(INFORMATION SUPPLIED begins)
(** Nobody owes anything. *)
Definition solvent (db : DB) : Prop := ∀ u k, 0 ≤ column (row_of db u) k.

(** The ledger is well formed: the books are sound and nobody owes anything. *)
Record wf (db : DB) : Prop := { wf_sound : sound db; wf_solvent : solvent db }.

Lemma wf_bounds db : wf db → ∀ u k, 0 ≤ column (row_of db u) k < dec_limit.
Proof. intros [Hs Hn] u k. pose proof (sound_fits _ Hs u k). pose proof (Hn u k). lia. Qed.

(** Everything a currency holds, available or in escrow. *)
Definition supply (db : DB) (c : Currency) : Z :=
  map_zsum (λ row, column row (balanceKey c) + column row (escrowKey c)) (ledger db).

Lemma journal_snoc f u c txs t :
  journal f u c (txs ++ [t]) =
    journal f u c txs + (if decide (tx_userId t = u ∧ currency t = c) then f t else 0).
Proof.
  unfold journal. rewrite filter_app, fmap_app, zsum_app, filter_cons, filter_nil.
  case_decide; simpl; lia.
Qed.

Lemma tx_find_None key txs : tx_find key txs = None ↔ key ∉ idempotencyKey <$> txs.
Proof.
  unfold tx_find. induction txs as [|t txs IH]; simpl; [set_solver|].
  rewrite not_elem_of_cons, <- IH. case_bool_decide; naive_solver.
Qed.

Lemma tx_find_app key txs t :
  tx_find key (txs ++ [t]) =
    match tx_find key txs with
    | Some t' => Some t'
    | None => if decide (idempotencyKey t = key) then Some t else None
    end.
Proof.
  unfold tx_find. induction txs as [|t' txs IH]; simpl; [|by case_bool_decide].
  destruct (decide _); [by rewrite bool_decide_true|by rewrite bool_decide_false].
Qed.

Section entry.
Context (db db' : DB) (t : WalletTransaction) (He : entry db db' t).

Lemma entry_row_ne u : u ≠ tx_userId t → row_of db' u = row_of db u.
Proof.
  intros Hu. destruct (entry_ledger _ _ _ He) as (row' & Hl & _). unfold row_of.
  by rewrite Hl, lookup_insert_ne.
Qed.

Lemma entry_row_eq k :
  column (row_of db' (tx_userId t)) k =
    if decide (k = balanceKey (currency t)) then balanceAfter t else
    if decide (k = escrowKey (currency t)) then escrowAfter t else
    column (row_of db (tx_userId t)) k.
Proof.
  destruct (entry_ledger _ _ _ He) as (row' & Hl & _ & Hc). unfold row_of at 1.
  rewrite Hl, lookup_insert_eq. apply Hc.
Qed.

Lemma entry_balance u c :
  balance_of db' u c =
    balance_of db u c + (if decide (tx_userId t = u ∧ currency t = c) then balance_change t else 0).
Proof.
  unfold balance_of, balance_change. destruct (decide (tx_userId t = u)) as [<-|Hu].
  - rewrite entry_row_eq, (entry_before _ _ _ He). unfold balance_of.
    destruct (decide (currency t = c)) as [<-|Hc].
    + rewrite !decide_True by done. lia.
    + rewrite decide_False by (intros ?%balanceKey_inj; congruence).
      rewrite decide_False by apply balance_escrow_ne. rewrite decide_False by naive_solver. lia.
  - rewrite entry_row_ne by done. rewrite decide_False by naive_solver. lia.
Qed.

Lemma entry_escrow u c :
  escrow_of db' u c =
    escrow_of db u c + (if decide (tx_userId t = u ∧ currency t = c) then escrow_change t else 0).
Proof.
  unfold escrow_of, escrow_change. destruct (decide (tx_userId t = u)) as [<-|Hu].
  - rewrite entry_row_eq, (entry_escrow_before _ _ _ He). unfold escrow_of.
    rewrite decide_False by (intros E; by apply (balance_escrow_ne (currency t) c)).
    destruct (decide (currency t = c)) as [<-|Hc].
    + rewrite !decide_True by done. lia.
    + rewrite decide_False by (intros ?%escrowKey_inj; congruence).
      rewrite decide_False by naive_solver. lia.
  - rewrite entry_row_ne by done. rewrite decide_False by naive_solver. lia.
Qed.

(** An entry keeps the books sound. *)
Lemma entry_sound : sound db → sound db'.
Proof.
  intros Hwf. split.
  - intros u row Hu. rewrite (entry_users _ _ _ He).
    destruct (entry_ledger _ _ _ He) as (row' & Hl & _). rewrite Hl in Hu.
    apply lookup_insert_Some in Hu as [[<- _]|[_ Hu]]; [apply He|by eapply sound_user].
  - intros u k. destruct (decide (u = tx_userId t)) as [->|Hu].
    + rewrite entry_row_eq. pose proof (entry_fits _ _ _ He). pose proof (entry_escrow_fits _ _ _ He).
      repeat case_decide; [lia|lia|by apply sound_fits].
    + rewrite entry_row_ne by done. by apply sound_fits.
  - rewrite (entry_journal _ _ _ He), fmap_app. apply NoDup_app. split_and!.
    + by apply sound_keys.
    + pose proof (entry_fresh _ _ _ He) as Hf. rewrite tx_find_None in Hf. set_solver.
    + apply NoDup_singleton.
  - intros u c. rewrite entry_balance, (entry_journal _ _ _ He), journal_snoc.
    by rewrite (sound_balance _ Hwf).
  - intros u c. rewrite entry_escrow, (entry_journal _ _ _ He), journal_snoc.
    by rewrite (sound_escrow _ Hwf).
Qed.

(** An entry that leaves non-negative columns makes no debt. *)
Lemma entry_solvent : solvent db → 0 ≤ balanceAfter t → 0 ≤ escrowAfter t → solvent db'.
Proof.
  intros Hwf Hb Hs u k. destruct (decide (u = tx_userId t)) as [->|Hu].
  - rewrite entry_row_eq. repeat case_decide; [lia|lia|by apply Hwf].
  - rewrite entry_row_ne by done. by apply Hwf.
Qed.

Lemma entry_supply c :
  supply db' c = supply db c +
    (if decide (currency t = c) then balance_change t + escrow_change t else 0).
Proof.
  unfold supply. destruct (entry_ledger _ _ _ He) as (row' & Hl & _ & Hcol).
  rewrite Hl, map_zsum_insert, !Hcol.
  assert (from_option (λ row, column row (balanceKey c) + column row (escrowKey c)) 0
            (ledger db !! tx_userId t) = balance_of db (tx_userId t) c + escrow_of db (tx_userId t) c) as ->.
  { unfold balance_of, escrow_of, row_of. by destruct (ledger db !! _). }
  unfold balance_change, escrow_change. rewrite (entry_before _ _ _ He), (entry_escrow_before _ _ _ He).
  unfold balance_of, escrow_of.
  rewrite (decide_False (P := balanceKey c = escrowKey _)) by apply balance_escrow_ne.
  rewrite (decide_False (P := escrowKey c = balanceKey _)) by (intros E; by eapply balance_escrow_ne).
  destruct (decide (currency t = c)) as [<-|Hc].
  - rewrite !decide_True by done. lia.
  - rewrite !decide_False by (intros E; first [apply balanceKey_inj in E|apply escrowKey_inj in E]; congruence). lia.
Qed.
End entry.

(** ** What the wallet guarantees

    The theorems about [wallet.service.ts]: the ledger stays well formed under
    every sequence of calls, replays change nothing, money is only created and
    destroyed where it should be, and what each method does on every branch. *)

(** ** Calls as steps *)

Inductive wallet_op :=
| OpLedger (u : string)
| OpCredit (u : string) (c : Currency) (a : Z) (key : string) (n : option string)
| OpDebit (u : string) (c : Currency) (a : Z) (key : string) (n : option string)
| OpLock (u : string) (c : Currency) (a : Z) (m key : string)
| OpRelease (u : string) (c : Currency) (a : Z) (m key : string)
| OpSlash (u : string) (c : Currency) (a : Z) (m key : string) (n : option string)
| OpTransfer (f g : string) (c : Currency) (a : Z) (ty : TransactionType) (key : string) (n : option string).

(** The methods check neither of these: that the amount is not negative, and that
    a transfer is between two users. *)
Definition op_amount (op : wallet_op) : Z :=
  match op with
  | OpLedger _ => 0
  | OpCredit _ _ a _ _ | OpDebit _ _ a _ _ | OpLock _ _ a _ _ | OpRelease _ _ a _ _ | OpSlash _ _ a _ _ _ | OpTransfer _ _ _ a _ _ _ => a
  end.
Definition self_transfer (op : wallet_op) : bool := match op with OpTransfer f g _ _ _ _ _ => bool_decide (f = g) | _ => false end.

(** What a call that is not a replay adds to the supply of a currency. *)
Definition op_minted (op : wallet_op) (c : Currency) : Z :=
  match op with
  | OpCredit _ c' a _ _ => if decide (c' = c) then a else 0
  | OpDebit _ c' a _ _ | OpSlash _ c' a _ _ _ => if decide (c' = c) then - a else 0
  | OpTransfer f g c' a _ _ _ => if bool_decide (f = g) then if decide (c' = c) then a else 0 else 0
  | _ => 0
  end.

(** What entries of the journal add to the holdings in a currency. *)
Definition recorded (c : Currency) (txs : list WalletTransaction) : Z :=
  zsum ((λ t, if decide (currency t = c) then balance_change t + escrow_change t else 0) <$> txs).

Section spec.
Context `{Prisma} `{DecimalJs}.

Definition run_op (op : wallet_op) : M DB (option WalletTransaction) :=
  match op with
  | OpLedger u => _ ← getOrCreateLedger u; mret None
  | OpCredit u c a key n => t ← credit u c a key n; mret (Some t)
  | OpDebit u c a key n => t ← debit u c a key n; mret (Some t)
  | OpLock u c a m key => t ← lockFundsToEscrow u c a m key; mret (Some t)
  | OpRelease u c a m key => t ← releaseEscrow u c a m key; mret (Some t)
  | OpSlash u c a m key n => t ← slashEscrow u c a m key n; mret (Some t)
  | OpTransfer f g c a ty key n => t ← internalTransfer f g c a ty key n; mret (Some t)
  end.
(INFORMATION SUPPLIED ends)
* WORK INSTRUCTION
Within the entries, count the lines containing the string "induction" and state nothing but the result.

* THE ANSWER
2